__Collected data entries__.
++++
(** * Certificate provisioning of the Flipper desktop host

    A shallow embedding of the two [CertificateProvider] classes

      - [desktop/app/src/server/utils/CertificateProvider.tsx]  (module [Server])
      - [desktop/app/src/utils/CertificateProvider.tsx]         (module [Legacy])

    with what their texts share in module [Common].

    JavaScript strings are sequences of UTF-16 code units ([list N]), and the
    regular expressions of the source are run by a backtracking matcher
    (module [Regex]). Promises are computations in a state-and-error monad
    (module [Promise]) over the outside world: the file system, the OpenSSL
    wrapper, adb, idb, the uuid generator, the archiver and the upload
    endpoint. The world is abstract: every collaborator is an oracle on it
    (record [Collab]), and every call that leaves the provider is recorded
    in a trace, in the order of the calls. Module [Lab] is one concrete
    world, on which the providers run by computation.

    The definitions come first, the properties after them. *)

From Stdlib Require Import String Ascii.
From Stdlib Require Import List NArith ZArith Bool Lia.
Import ListNotations.
Local Open Scope list_scope.

Set Implicit Arguments.

(** ** JavaScript strings *)

Module JS.

Definition jsstring := list N.

(** A string literal of the source, as code units. *)
Definition js (s : string) : jsstring :=
  map N_of_ascii (list_ascii_of_string s).

Definition str_eqb (a b : jsstring) : bool :=
  if list_eq_dec N.eq_dec a b then true else false.

(** ECMAScript LineTerminator: LF, CR, LS, PS. *)
Definition isLineTerminator (c : N) : bool :=
  ((c =? 10) || (c =? 13) || (c =? 8232) || (c =? 8233))%N.

(** ECMAScript WhiteSpace: TAB, VT, FF, SP, NBSP, ZWNBSP and the space
    separators U+1680, U+2000..U+200A, U+202F, U+205F, U+3000. *)
Definition isWhiteSpace (c : N) : bool :=
  ((c =? 9) || (c =? 11) || (c =? 12) || (c =? 32) || (c =? 160)
   || (c =? 5760) || ((8192 <=? c) && (c <=? 8202))
   || (c =? 8239) || (c =? 8287) || (c =? 12288) || (c =? 65279))%N.

(** What [String.prototype.trim] strips and what [\s] matches. *)
Definition isTrimmable (c : N) : bool := isWhiteSpace c || isLineTerminator c.

Fixpoint dropWhile (p : N -> bool) (s : jsstring) : jsstring :=
  match s with
  | [] => []
  | c :: t => if p c then dropWhile p t else s
  end.

Definition trimStart (s : jsstring) : jsstring := dropWhile isTrimmable s.
Definition trimEnd (s : jsstring) : jsstring := rev (dropWhile isTrimmable (rev s)).

(** [String.prototype.trim] *)
Definition trim (s : jsstring) : jsstring := trimEnd (trimStart s).

(** [s.replace(/\r/g, '')] *)
Definition CR : N := 13%N.
Definition removeCR (s : jsstring) : jsstring :=
  filter (fun c => negb (c =? CR)%N) s.

Definition noCR (c : N) : bool := negb (c =? CR)%N.

(** [s.split(sep)] for a one-unit separator. *)
Fixpoint split_on (sep : N) (s : jsstring) : list jsstring :=
  match s with
  | [] => [[]]
  | c :: t =>
      if (c =? sep)%N then [] :: split_on sep t
      else match split_on sep t with
           | [] => [[c]]
           | h :: r => (c :: h) :: r
           end
  end.

End JS.
Import JS.

(** ** Regular expressions

    A backtracking matcher for the fragment of ECMAScript regular expressions
    the providers use (no flags): classes, [.], sequence, greedy [?] [*] [+],
    capturing groups, [^] and [$]. Matching is on code units. *)

Module Regex.

Inductive citem : Type :=
| CChar (c : N)          (* a literal unit *)
| CWord                  (* \w *)
| CSpace.                (* \s *)

Definition isWordChar (c : N) : bool :=
  (((48 <=? c) && (c <=? 57)) || ((65 <=? c) && (c <=? 90))
   || ((97 <=? c) && (c <=? 122)) || (c =? 95))%N.

Definition in_item (i : citem) (c : N) : bool :=
  match i with
  | CChar d => (c =? d)%N
  | CWord => isWordChar c
  | CSpace => isTrimmable c
  end.

Definition in_items (items : list citem) (c : N) : bool :=
  existsb (fun i => in_item i c) items.

Inductive regex : Type :=
| Eps                              (* the empty pattern *)
| Set_ (items : list citem)        (* [...] or a single atom *)
| NotSet (items : list citem)      (* [^...] *)
| Dot                              (* . *)
| Seq (r1 r2 : regex)
| Opt (r : regex)                  (* r? *)
| Star (r : regex)                 (* r* *)
| Group (i : nat) (r : regex)      (* the i-th capturing ( r ) *)
| Bol                              (* ^ *)
| Eol.                             (* $ *)

Definition Plus (r : regex) : regex := Seq r (Star r).
Definition Chr (c : N) : regex := Set_ [CChar c].

(** A literal such as [CN=]. *)
Fixpoint Lit (s : jsstring) : regex :=
  match s with
  | [] => Eps
  | c :: t => Seq (Chr c) (Lit t)
  end.

Definition caps := list (nat * jsstring).

Fixpoint cap_get (i : nat) (c : caps) : option jsstring :=
  match c with
  | [] => None
  | (j, v) :: t => if Nat.eqb i j then Some v else cap_get i t
  end.

Section Matcher.
Variable X : Type.

Definition cont := jsstring -> caps -> option X.
Definition matcher := jsstring -> caps -> cont -> option X.

Definition one (p : N -> bool) : matcher :=
  fun rest c k =>
    match rest with
    | x :: t => if p x then k t c else None
    | [] => None
    end.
++++
__Exercise instructions__. Look above for the line with "filter (fun c => negb (c =? CR)%N) s." and the line with "Module Regex.", and reproduce exactly those two lines plus every line between, nothing more.

__Task response__.
  filter (fun c => negb (c =? CR)%N) s.

Definition noCR (c : N) : bool := negb (c =? CR)%N.

(** [s.split(sep)] for a one-unit separator. *)
Fixpoint split_on (sep : N) (s : jsstring) : list jsstring :=
  match s with
  | [] => [[]]
  | c :: t =>
      if (c =? sep)%N then [] :: split_on sep t
      else match split_on sep t with
           | [] => [[c]]
           | h :: r => (c :: h) :: r
           end
  end.

End JS.
Import JS.

(** ** Regular expressions

    A backtracking matcher for the fragment of ECMAScript regular expressions
    the providers use (no flags): classes, [.], sequence, greedy [?] [*] [+],
    capturing groups, [^] and [$]. Matching is on code units. *)

Module Regex.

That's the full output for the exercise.